NOTE: Six different oxidizers were investigated for the purpose of characterizing the kinetics of I4O9 in comparison to other iodine oxides. Each oxidizer is described below. The fuel used for all mixtures was constant: Al powder with 80 nm average spherical particle diameter. Mixture preparation is described following discussion of each oxidizer.
1. Preparation of Iodine(V) Oxides
NOTE: Nano-aluminum/oxidizer mixtures are highly volatile and can exhibit explosive behavior. These mixtures are susceptible to unintended ignition by electrostatic discharge, friction, impact, and other forms of accidental ignition. All equipment should be grounded to decrease the likelihood of accidental spark ignition. Quantities should be minimized and protective equipment should be used when handling these materials. More information on safety and handling procedures can be found in Maienschein et al.18
- Preparation commercial I2O5
- Crush 10 g of I2O5 crystals with a mortar and pestle until a consistent powder is created.
- After the crystals are in a powder form, evenly spread the 10 g of powder in a ceramic crucible suitable for heating up to 250 °C.
- Place entire crucible in an oven and heat to 250 °C at 10°C/min and hold at 250 °C for 5 min.
- Preparation of amorphous I2O5
- Place 3 g of the crushed and dehydrated commercial I2O5 in a glass beaker with a magnetic stirrer and add 3 g of distilled water. To ensure the sample is completely dissolved, add a 1:1 ratio of water to commercial I2O5 and mix for 20 min. Dissolution of I2O5 in water forms an aqueous phase of IO3.17
- Pour the IO3 solution into a beaker that is suitable for heating. To ensure enough amorphous I2O5 is produced, use three times the mass of IO3 solution than the mass needed of amorphous I2O5. For example, if one gram of amorphous I2O5 is needed, use 3 g of IO3 solution.
- Place the beaker with the IO3 solution into an oven and heat at 20 °C/min to 250 °C and hold for 10 min.
- Store the sample in a sealed container to limit exposure to atmospheric water from the environment.
- Preparation crystalline HIO3
- Repeat step 1.2.1 and place IO3 solution on a magnetic stirrer in a low humidity environment (below 50% RH) until all of the excess water has evaporated. Upon evaporation, the aqueous phase of IO3 will precipitate out as HIO317.
- Store the sample in a sealed container to limit exposure to atmospheric water from the environment.
- To ensure all excess water is evaporated, place a sample into a differential scanning calorimeter (DSC) and heat to 250 °C at 10 °C/min.
NOTE: The weight loss at 110 °C will equal 5% and there will be no mass loss at 210 °C if the sample is pure HIO3. Any additional mass loss is excess water, which means the sample needs more time to evaporate. Weight loss at 210 °C means the I2O5 has not completely dissolved and more water with agitation is needed to dissolve the sample.
2. Mixture Preparation
NOTE: The mixtures are prepared in two different ways: one using a carrier fluid to aid in intermixing and another without a carrier fluid but instead dry mixed. For processing using a carrier fluid, mixtures were prepared for only three oxidizers: I4O9, nano I2O5 and commercial I2O5.

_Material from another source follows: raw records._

(** * BeeTrail backend: a shallow embedding of [server.js]

    The Express handlers of [server.js] are embedded as functions over an
    explicit store (the three Mongoose collections), an environment (the
    signing secret, the clock readings, the generated salt and object id) and
    a request.  Every store operation a handler issues is recorded in a log,
    so that "no query runs" is a statement about that log.

    Conventions of the embedding:
    - a JavaScript number is an exact rational ([Q]); [NaN] is [None];
      rounding and the infinities of IEEE doubles are outside the model;
    - a [Date] is its millisecond timestamp ([Z]); [Invalid Date] is [None];
    - a request field is the string rendering of its value (what
      express-validator validates), absent fields are [None]; a body field
      is a JSON string or a JSON number, and the request tells which; other
      JSON values are outside the model;
    - on the hive and crop routes, the fields checked with [check] are taken
      to come in the body alone, and those checked with [query] come in the
      query string; on the registration and login routes the model follows
      [check] to the headers and the query string as well;
    - requests are served one after the other;
    - primitives of the libraries the server calls (validator syntax tests,
      number and date parsing, bcrypt, the JWS signature, MongoDB's spherical
      distance) are parameters of the development, gathered in [Lib]. *)

From Stdlib Require Import List String Ascii ZArith QArith Qround Bool Lia
  Permutation Sorted Qabs DecimalString.
Import ListNotations.

Open Scope string_scope.
Open Scope list_scope.
Open Scope Z_scope.

(** ** JavaScript values *)

#[warnings="-register-all"]
Inductive json : Type :=
| JUndefined
| JNull
| JBool (b : bool)
| JNum (q : Q)
| JStr (s : string)
| JDate (ms : Z)
| JArr (items : list json)
| JObj (fields : list (string * json)).

(** [Invalid Date] is [None]. *)
Definition jsdate := option Z.

Fixpoint assoc {A : Type} (k : string) (l : list (string * A)) : option A :=
  match l with
  | [] => None
  | (k', v) :: l' => if String.eqb k k' then Some v else assoc k l'
  end.

(** Property access [o.k] on a value; [undefined] when absent. *)
Definition get (k : string) (o : json) : json :=
  match o with
  | JObj fields => match assoc k fields with Some v => v | None => JUndefined end
  | _ => JUndefined
  end.

Definition keys (o : json) : list string :=
  match o with
  | JObj fields => map fst fields
  | _ => []
  end.

(** [s.split(c)] for a one-character separator. *)
Fixpoint split_on (c : ascii) (s : string) : list string :=
  match s with
  | EmptyString => [EmptyString]
  | String a rest =>
      if Ascii.eqb a c then EmptyString :: split_on c rest
      else match split_on c rest with
           | [] => [String a EmptyString]
           | w :: ws => String a w :: ws
           end
  end.

(** Truthiness of a string-or-undefined value. *)
Definition truthy (v : option string) : bool :=
  match v with
  | None => false
  | Some s => negb (String.eqb s "")
  end.

(** [x || d] on numbers: [NaN] and [0] are falsy. *)
Definition num_or (x : option Q) (d : Q) : Q :=
  match x with
  | Some q => if Qeq_bool q 0 then d else q
  | None => d
  end.

Definition int_or (x : option Z) (d : Z) : Z :=
  match x with
  | Some n => if Z.eqb n 0 then d else n
  | None => d
  end.

(** [a >= b] on dates; any comparison with [Invalid Date] is false. *)
Definition date_ge (a b : jsdate) : bool :=
  match a, b with
  | Some x, Some y => Z.leb y x
  | _, _ => false
  end.

(** ** The [ms] time-span strings accepted by [jsonwebtoken]'s [expiresIn] *)

Definition digit_of (a : ascii) : option Z :=
  let n := Z.of_nat (nat_of_ascii a) in
  if andb (Z.leb 48 n) (Z.leb n 57) then Some (n - 48) else None.

Fixpoint read_digits (acc : Z) (s : string) : Z * string :=
  match s with
  | EmptyString => (acc, EmptyString)
  | String a rest =>
      match digit_of a with
      | Some d => read_digits (10 * acc + d) rest
      | None => (acc, s)
      end
  end.

(** Milliseconds denoted by strings such as ["1h"], ["30m"], ["45s"]. *)
Definition ms (s : string) : option Z :=
  match s with
  | EmptyString => None
  | String a _ =>
      match digit_of a with
      | None => None
      | Some _ =>
          let '(n, unit) := read_digits 0 s in
          if String.eqb unit "ms" then Some n
          else if String.eqb unit "s" then Some (n * 1000)
          else if String.eqb unit "m" then Some (n * 60000)
          else if String.eqb unit "h" then Some (n * 3600000)
          else if String.eqb unit "d" then Some (n * 86400000)
          else None
      end
  end.

(** ** The collections *)

Record User : Type := mkUser {
  user_id : string;
  username : string;
  password : string;
  role : string
}.

Record Hive : Type := mkHive {
  hive_id : string;
  hiveId : string;
  datePlaced : Z;
  latitude : Q;
  longitude : Q;
  numColonies : Q;
  dateCreated : Z
}.

Record Location : Type := mkLocation {
  loc_type : string;
  coordinates : list Q
}.

Record Crop : Type := mkCrop {
  crop_id : string;
  name : string;
  floweringStart : Z;
  floweringEnd : Z;
  recommendedHiveDensity : Q;
  location : Location;
  crop_dateCreated : Z
}.

Record Store : Type := mkStore {
  users : list User;
  hives : list Hive;
  crops : list Crop
}.

Definition empty_store : Store := mkStore [] [] [].

(** Documents as they are serialised in a response. *)
Definition hive_json (h : Hive) : json :=
  JObj [("_id", JStr (hive_id h));
        ("hiveId", JStr (hiveId h));
        ("datePlaced", JDate (datePlaced h));
        ("latitude", JNum (latitude h));
        ("longitude", JNum (longitude h));
        ("numColonies", JNum (numColonies h));
        ("dateCreated", JDate (dateCreated h))].

Definition location_json (l : Location) : json :=
  JObj [("type", JStr (loc_type l));
        ("coordinates", JArr (map JNum (coordinates l)))].
(** * Verification of the Sublime "Repo" plugin (repo.py)

    A shallow embedding of [repo.py]: the repo-root locator and its cache,
    the background command runner [CommandThread.run], the lock-wait
    rescheduling in [RepoCommand.run_command], and the output panel.

    Conventions.
    - Paths, argument vectors, setting values and encoding names are
      [string]s.  Text that comes out of a decoder is a Python [str], a
      sequence of code points ([pystr]); ASCII literals of the source are
      injected with [lit].
    - Python's [False]/[None] results are [None]; a truthy path is [Some].
    - The editor host, the file system, the clock and the launched process
      are the environment: the file system is a snapshot inside the state,
      the clock is a stream of binary64 readings, the process is an oracle
      handed to the thread body.
    - A call binds its arguments as Python does: [do_when] refuses a keyword
      that names one of its two positional parameters. *)

From Stdlib Require Import PrimFloat Ascii.
From stdpp Require Import gmap strings list.

Open Scope string_scope.
Open Scope list_scope.

(** ** Python values that flow through the runner *)

Definition codepoint := N.
Definition pystr := list codepoint.
Definition bytes := list Byte.byte.

Definition lit (s : string) : pystr :=
  map Ascii.N_of_ascii (String.list_ascii_of_string s).

Inductive pyval :=
| VStr (s : pystr)
| VBytes (b : bytes)
| VInt (n : Z).

(** Exceptions the modelled code can meet.  [OutOfFuel] is not a Python
    exception: it stands for a [while] loop that is still running when the
    fuel of the model ends. *)
Inductive exn :=
| UnicodeDecodeError
| LookupError
| AttributeError
| TypeError
| IndexError
| KeyError (key : string)
| OSError (errno : Z) (strerror : string)
| CalledProcessError (returncode : Z)
| OutOfFuel.

Inductive result (A : Type) :=
| Ok (a : A)
| Raise (e : exn).
Arguments Ok {A} a.
Arguments Raise {A} e.

(** ** Codecs: [bytes.decode] *)

Module Codec.

Definition cont (b : N) : bool := (128 <=? b)%N && (b <=? 191)%N.
Definition low6 (b : N) : N := N.land b 63.

(** Strict UTF-8, as CPython's decoder with [errors='strict']: shortest
    form only, no surrogates, nothing above U+10FFFF. *)
Fixpoint utf8_decode (bs : bytes) : option pystr :=
  match bs with
  | [] => Some []
  | b0 :: r0 =>
    let n0 := Byte.to_N b0 in
    if (n0 <? 128)%N then cons n0 <$> utf8_decode r0
    else match r0 with
    | [] => None
    | b1 :: r1 =>
      let n1 := Byte.to_N b1 in
      if (194 <=? n0)%N && (n0 <=? 223)%N then
        if cont n1
        then cons (N.lor (N.shiftl (N.land n0 31) 6) (low6 n1)) <$> utf8_decode r1
        else None
      else match r1 with
      | [] => None
      | b2 :: r2 =>
        let n2 := Byte.to_N b2 in
        if (224 <=? n0)%N && (n0 <=? 239)%N then
          let lo := if (n0 =? 224)%N then 160%N else 128%N in
          let hi := if (n0 =? 237)%N then 159%N else 191%N in
          if (lo <=? n1)%N && (n1 <=? hi)%N && cont n2
          then cons (N.lor (N.shiftl (N.land n0 15) 12)
                       (N.lor (N.shiftl (low6 n1) 6) (low6 n2)))
                 <$> utf8_decode r2
          else None
        else match r2 with
        | [] => None
        | b3 :: r3 =>
          let n3 := Byte.to_N b3 in
          if (240 <=? n0)%N && (n0 <=? 244)%N then
            let lo := if (n0 =? 240)%N then 144%N else 128%N in
            let hi := if (n0 =? 244)%N then 143%N else 191%N in
            if (lo <=? n1)%N && (n1 <=? hi)%N && cont n2 && cont n3
            then cons (N.lor (N.shiftl (N.land n0 7) 18)
                         (N.lor (N.shiftl (low6 n1) 12)
                            (N.lor (N.shiftl (low6 n2) 6) (low6 n3))))
                   <$> utf8_decode r3
            else None
          else None
        end
      end
    end
  end.

(** ISO 8859-1: every byte is its own code point; never fails. *)
Definition latin1_decode (bs : bytes) : option pystr :=
  Some (map Byte.to_N bs).

(** ASCII: bytes above 127 are a decode error. *)
Definition ascii_decode (bs : bytes) : option pystr :=
  if forallb (fun b => (Byte.to_N b <? 128)%N) bs
  then Some (map Byte.to_N bs) else None.

(** The codec registry of the interpreter, by encoding name: [None] is
    an unknown encoding, a decoder returns [None] on malformed input. *)
Definition registry := string -> option (bytes -> option pystr).

(** A small registry to run examples with. *)
Definition basic_registry : registry := fun name =>
  if String.eqb name "latin-1" || String.eqb name "ISO 8859-1"
     || String.eqb name "iso-8859-1" then Some latin1_decode
  else if String.eqb name "ascii" then Some ascii_decode
  else if String.eqb name "utf8" then Some utf8_decode
  else None.

(** [b.decode(encoding)]: the literal name ['utf-8'] is the built-in
    decoder, any other name goes through the registry. *)
Definition bytes_decode (codecs : registry) (encoding : string) (b : bytes)
  : result pystr :=
  let dec := if String.eqb encoding "utf-8" then Some utf8_decode
             else codecs encoding in
  match dec with
  | None => Raise LookupError
  | Some d => match d b with
              | Some s => Ok s
              | None => Raise UnicodeDecodeError
              end
  end.

End Codec.

Section TextSafeish.
Variable codecs : Codec.registry.

(** [getattr(text, 'decode')(encoding)].  Under Python 3 (the interpreter
    of Sublime Text 3, which the comments of the file address) only
    [bytes] has a [decode] method; on a [str] or an [int] the [getattr]
    raises [AttributeError]. *)
Definition decode_method (text : pyval) (encoding : string) : result pyval :=
  match text with
  | VBytes b => match Codec.bytes_decode codecs encoding b with
                | Ok s => Ok (VStr s)
                | Raise e => Raise e
                end
  | VStr _ | VInt _ => Raise AttributeError
  end.

(** [_make_text_safeish(text, fallback_encoding)], with [method] at its
    default ['decode'] as at its only call site.  ([UnicodeEncodeError]
    in the [except] clause cannot come out of a decode.) *)
Definition _make_text_safeish (text : pyval) (fallback_encoding : string)
  : result pyval :=
  match decode_method text "utf-8" with
  | Ok unitext => Ok unitext
  | Raise UnicodeDecodeError => decode_method text fallback_encoding
  | Raise e => Raise e
  end.
End TextSafeish.

(** ** String helpers of Python that the source uses *)

Module PyString.

Definition chars (s : string) : list Ascii.ascii := String.list_ascii_of_string s.
Definition of_chars (l : list Ascii.ascii) : string := String.string_of_list_ascii l.

Definition nonempty (s : string) : bool :=
  match s with EmptyString => false | String _ _ => true end.

(** Truthiness of [settings.get(key)]: [None] and [''] are falsy. *)
Definition truthy (o : option string) : bool :=
  match o with Some s => nonempty s | None => false end.

(** [a or b] on two optional strings. *)
Definition or_else (a b : option string) : option string :=
  if truthy a then a else b.

(** The part of [l] after the last [c], or [None] without any [c]. *)
Fixpoint after_last (c : Ascii.ascii) (l : list Ascii.ascii) : option (list Ascii.ascii) :=
  match l with
  | [] => None
  | x :: r =>
    match after_last c r with
    | Some t => Some t
    | None => if Ascii.eqb x c then Some r else None
    end
  end.

(** The part of [l] before the last [c], or [None] without any [c]. *)
Fixpoint before_last (c : Ascii.ascii) (l : list Ascii.ascii) : option (list Ascii.ascii) :=
  match l with
  | [] => None
  | x :: r =>
    match before_last c r with
    | Some h => Some (x :: h)
    | None => if Ascii.eqb x c then Some [] else None
    end
  end.

(** [s.rpartition(c)[2]]: the tail after the last [c], all of [s] when
    there is none. *)
Definition rpartition_tail (c : Ascii.ascii) (s : string) : string :=
  match after_last c (chars s) with
  | Some t => of_chars t
  | None => s
  end.

(** [s.rpartition(c)[0]]: the head before the last [c], [''] when there
    is none. *)
Definition rpartition_head (c : Ascii.ascii) (s : string) : string :=
  match before_last c (chars s) with
  | Some h => of_chars h
  | None => ""
  end.

(** [' '.join(l)] *)
Definition join_space (l : list string) : string := String.concat " " l.

(** [str.isspace] per code point (Unicode White_Space plus the four
    information separators, as CPython). *)
Definition isspace (c : codepoint) : bool :=
  ((9 <=? c) && (c <=? 13) || (28 <=? c) && (c <=? 32)
   || (c =? 133) || (c =? 160) || (c =? 5760)
   || (8192 <=? c) && (c <=? 8202) || (c =? 8232) || (c =? 8233)
   || (c =? 8239) || (c =? 8287) || (c =? 12288))%N.

(** ASCII whitespace, for [bytes.strip]. *)
Definition isspace_byte (b : Byte.byte) : bool :=
  let n := Byte.to_N b in ((9 <=? n) && (n <=? 13) || (n =? 32))%N.

(** [not s.strip()]: nothing is left after stripping exactly when every
    element is whitespace. *)
Definition blank (s : pystr) : bool := forallb isspace s.
Definition blank_bytes (b : bytes) : bool := forallb isspace_byte b.

(** [needle in hay] on text. *)
Fixpoint is_prefix (p l : pystr) : bool :=
  match p, l with
  | [], _ => true
  | _ :: _, [] => false
  | a :: p', b :: l' => (a =? b)%N && is_prefix p' l'
  end.

Fixpoint contains (needle hay : pystr) : bool :=
  is_prefix needle hay ||
  match hay with
  | [] => false
  | _ :: r => contains needle r
  end.

End PyString.

(** ** The environment: platform, file system, settings *)

(** What [os.name], [sublime.platform()] and [os.path] are on this host. *)
Record platform := {
  os_name_nt : bool;
  sublime_windows : bool;
  path_join : string -> string -> string;
  path_dirname : string -> string;
}.

(** A snapshot of the file system, as [os.path] sees it. *)
Record filesystem := {
  fs_exists : string -> bool;
  fs_isdir : string -> bool;
  fs_realpath : string -> string;
}.

(** [Repo.sublime-settings] and the one key read from
    [Preferences.sublime-settings]. *)
Record settings := {
  save_first : bool;
  repo_command : option string;
  repo_binary : option string;
  repok_command : option string;
  repo_flow_command : option string;
}.

(** The class of the command object [self]. *)
Inductive command_class := TextCommand | WindowCommand.

(** Everything the modelled code reads and never writes. *)
Record world := {
  host : platform;
  codecs : Codec.registry;
  clock : nat -> float;                (* successive readings of time.time() *)
  environ : gmap string string;        (* os.environ *)
  REPO : option string;                (* find_repo(), at load time *)
  config : settings;
  folders : list string;               (* window.folders() *)
  self_class : command_class;
}.

(** ** The mutable state *)

(** [repo_root_cache[leaf_dir]] *)
Record cache_entry := {
  retval : option string;
  expires : float;                     (* a binary64 number, as time.time() + 5 *)
}.

(** A view of the editor, as far as the source looks at it. *)
Record view := {
  file_name : option string;
  is_dirty : bool;
  is_loading : bool;
  viewport_position : Z * Z;
  fallback_encoding_setting : option string;
  live_repo_annotations : bool;
}.

(** A text buffer of the editor: the output panel. *)
Record buffer := {
  content : pystr;
  read_only : bool;
  syntax_file : string;
}.

(** The keyword arguments [run_command] looks into; each field is [None]
    when the key is absent. *)
Record kwargs := {
  kw_working_dir : option string;
  kw_fallback_encoding : option string;
  kw_stdin : option bytes;
  kw_stdout : option string;
  kw_status_message : option string;
}.
(** * PiFinder user-interface core

    A shallow embedding of the two Python sources of the repository,

    - [python/PiFinder/ui/locate.py]   (class [UILocate]: target lists,
      list switching, scrolling, save / load, pointing deltas), and
    - [python/PiFinder/uimodules.py]   (class [UICatalog]: the designator
      shift register and the neighbour query),

    followed by the properties of the specification stated over it.

    Conventions.  Python objects with mutable attributes become records that
    are threaded through a state-and-exception monad; a Python exception
    leaves the attributes as they were at the raise, exactly as in Python.
    A Python [float] is the rational it denotes ([Q]), and every float
    operation rounds its exact result to binary64 (53 significant bits,
    ties to even), as IEEE 754 addition and subtraction do; the exponent
    range is not bounded, so overflow to infinity is outside the model, and
    so are NaN and the sign of zero.  Python [int]s are [Z]; Python [str]s
    are [string]. *)

From Stdlib Require Import ZArith QArith Qround Qpower Lia Lqa Ascii String DecimalString.
From stdpp Require Import base list strings.
From Stdlib Require Import DecimalPos.

(** ** The fragment of the Python runtime the sources rely on *)
Module Py.

(** Exceptions that the modelled statements can raise. *)
Inductive exn : Type :=
| IndexError          (* sequence index out of range *)
| TypeError           (* unpacking / subscripting / arithmetic on [None] *)
| OperationalError.   (* sqlite3: malformed statement *)

(** The result of running a statement.  [OutOfFuel] is the only outcome
    that is not a Python one: it marks a [while] loop that was cut off by
    the fuel of the model. *)
Inductive outcome (A : Type) : Type :=
| Ok (a : A)
| Raise (e : exn)
| OutOfFuel.
Arguments Ok {A} a.
Arguments Raise {A} e.
Arguments OutOfFuel {A}.

(** Methods of an object whose attributes are [S]. *)
Definition M (S A : Type) : Type := S -> outcome A * S.

Definition ret {S A} (a : A) : M S A := fun s => (Ok a, s).

Definition bind {S A B} (m : M S A) (k : A -> M S B) : M S B :=
  fun s =>
    match m s with
    | (Ok a, s') => k a s'
    | (Raise e, s') => (Raise e, s')
    | (OutOfFuel, s') => (OutOfFuel, s')
    end.

Definition raise {S A} (e : exn) : M S A := fun s => (Raise e, s).
Definition get {S} : M S S := fun s => (Ok s, s).
Definition modify {S} (f : S -> S) : M S unit := fun s => (Ok tt, f s).
Definition lift {S A} (o : outcome A) : M S A := fun s => (o, s).

(** Attributes after running a method, and what it returned. *)
Definition exec {S A} (m : M S A) (s : S) : S := snd (m s).
Definition eval {S A} (m : M S A) (s : S) : outcome A := fst (m s).

(** [seq[i]]: negative indices count from the end, anything outside
    [-len, len) raises [IndexError]. *)
Definition getitem {A} (l : list A) (i : Z) : outcome A :=
  let n := Z.of_nat (length l) in
  let j := if (i <? 0)%Z then (i + n)%Z else i in
  if ((0 <=? j) && (j <? n))%Z then
    match l !! Z.to_nat j with
    | Some x => Ok x
    | None => Raise IndexError
    end
  else Raise IndexError.
Definition pausar_tiempo (env : Env) (interaction_user : Z) (usuario : Member)
    (now : Q) : State t unit :=
  let* user_data := lift (get_user_data (id usuario)) in
  let* total_time_before := lift (get_total_time (id usuario) now) in
  let* success := lift (pause_tracking (id usuario) now) in
  if success : bool then
    let* total_time_after := lift (get_total_time (id usuario) now) in
    let session_time := total_time_after - total_time_before in
    let* pause_count := lift (get_pause_count (id usuario)) in
    let formatted_total_time := format_time_human total_time_after in
    let formatted_session_time :=
      if Qlt_bool 0 session_time then format_time_human session_time
      else "0 Segundos"%string in
    if (3 <=? pause_count)%Z then
      lift (cancel_user_tracking (id usuario)) ;;;
      send (id usuario) (AutoCancelledResponse pause_count) ;;;
      send_auto_cancellation_notification env (id usuario)
        (display_name usuario) formatted_total_time interaction_user pause_count
    else
      send (id usuario) PausedResponse ;;;
      send_pause_notification env (id usuario) (display_name usuario)
        total_time_after interaction_user formatted_session_time pause_count
  else
    send (id usuario) NoActiveTimeResponse.

(** [for h in range(1, total_hours + 1)]: the thresholds not yet in
    [notified_milestones], each with its hour count. *)
Definition missing_milestones (total_hours : Z) (notified_milestones : list Z)
  : list (Z * Z) :=
  foldl (fun missing h =>
           let milestone := (h * 3600)%Z in
           if bool_decide (milestone ∈ notified_milestones) then missing
           else missing ++ [(milestone, h)])
        [] (seqZ 1 total_hours).

(** [for milestone, _ in missing_milestones: ... append(milestone)] *)
Definition mark_notified (missing : list (Z * Z)) (notified_milestones : list Z)
  : list Z :=
  foldl (fun notified '(milestone, _) =>
           if bool_decide (milestone ∈ notified) then notified
           else notified ++ [milestone])
        notified_milestones missing.
(** * A shallow embedding of the ruburu image-board core (src/src/models.rs,
    src/src/routes/public.rs, src/src/errors.rs).

    The backing store (PostgreSQL tables and the image directories) is an
    explicit state; every database statement and file operation is one
    I/O step that may fail according to a fault schedule carried in the
    state.  A Rust [panic] (an [unwrap] on [None] or on [Err]) is a result of
    its own, distinct from a returned [Err].  Strings are ASCII strings of the
    Standard Library; network addresses are IPv4 addresses as 32-bit [Z]. *)

From Stdlib Require Import ZArith List String Ascii Bool Lia.
Import ListNotations.
Open Scope Z_scope.

(** ** Errors (errors.rs) *)

Inductive DbError := RowNotFound | QueryFailed.

Inductive Error :=
| Db (e : DbError)
| ImageErr
| RocketErr
| DotenvErr
| NotFound
| Io
| Banned (reason : string)
| MissingImage
| MissingOrInvalidCaptchaID.

(** [Error::respond_to]: the HTTP status of each error kind. *)
Definition respond_to_status (e : Error) : Z :=
  match e with
  | Db _ => 500
  | ImageErr => 500
  | RocketErr => 500
  | DotenvErr => 500
  | NotFound => 404
  | Io => 500
  | Banned _ => 200
  | MissingImage => 422
  | MissingOrInvalidCaptchaID => 422
  end.

(** ** Rows of the relational tables *)

Record BoardRow := {
  b_name : string;
  b_title : string;
  b_next_post_id : Z
}.

Record PostRow := {
  p_id : Z;
  p_board : string;
  p_title : option string;
  p_author : option string;
  p_email : option string;
  p_sage : bool;
  p_plaintext_content : option string;
  p_html_content : string;
  p_posted_at : Z;
  p_thread : Z;
  p_ip : Z;
  p_image : option Z
}.

Record ReplyRow := {
  r_message_id : Z;
  r_message_board : string;
  r_reply_id : Z;
  r_reply_board : string;
  r_reply_thread : Z
}.

(** An [inet] value: an address and a mask length. *)
Record IpNetwork := { net_addr : Z; net_prefix : Z }.

Record BanRow := {
  ban_ip : IpNetwork;
  ban_reason : string;
  ban_created_at : Z;
  ban_duration : Z
}.

Record CaptchaRow := { c_id : Z; c_solution : string }.

Record Tables := {
  boards : list BoardRow;
  posts : list PostRow;
  replies : list ReplyRow;
  images : list Z;
  bans : list BanRow;
  captchas : list CaptchaRow
}.

(** The writes a statement can make. *)
Inductive Write :=
| WIncr (board : string)
| WPost (row : PostRow)
| WReply (row : ReplyRow)
| WImage (hash : Z)
| WDelCaptcha (id : Z).

Definition incr_board (name : string) (b : BoardRow) : BoardRow :=
  if String.eqb (b_name b) name
  then {| b_name := b_name b; b_title := b_title b;
          b_next_post_id := b_next_post_id b + 1 |}
  else b.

- Preparation of mixtures in a carrier fluid
- To prepare the samples mixed in a carrier fluid, mix 80 nm Al powder with each oxidizer for a total of two grams of Al and oxidizer mixture to an equivalence ratio of 1.0 in a beaker.
- Add 60 ml of isopropanol into the beaker and sonicate the solution with a sonic wand set at an output power of 4 watts programmed for 10 sec on and 10 sec off for a total of 2 min.
- Pour solution into a glass dish and allow the solution to evaporate in a fume hood at room temperature with a relative humidity of 20% for 24 hr, which will leave powder samples.
NOTE: Before proceeding with step 2.1.4, assure razor blade is connected to an electrical ground with a conductive wire to avoid accidental ignition.
- Reclaim the powder with a grounded razor blade and sieve the sample to break up agglomerates directly into a container that can be sealed to limit sample exposure to atmospheric water.
- Preparation of dry mixed samples
- Sieve and mix two grams of Al and oxidizer mixture with a spatula into a sample container to a fuel to oxygen equivalence ratio of 1.0. Seal the sample container to limit sample exposure to atmospheric water.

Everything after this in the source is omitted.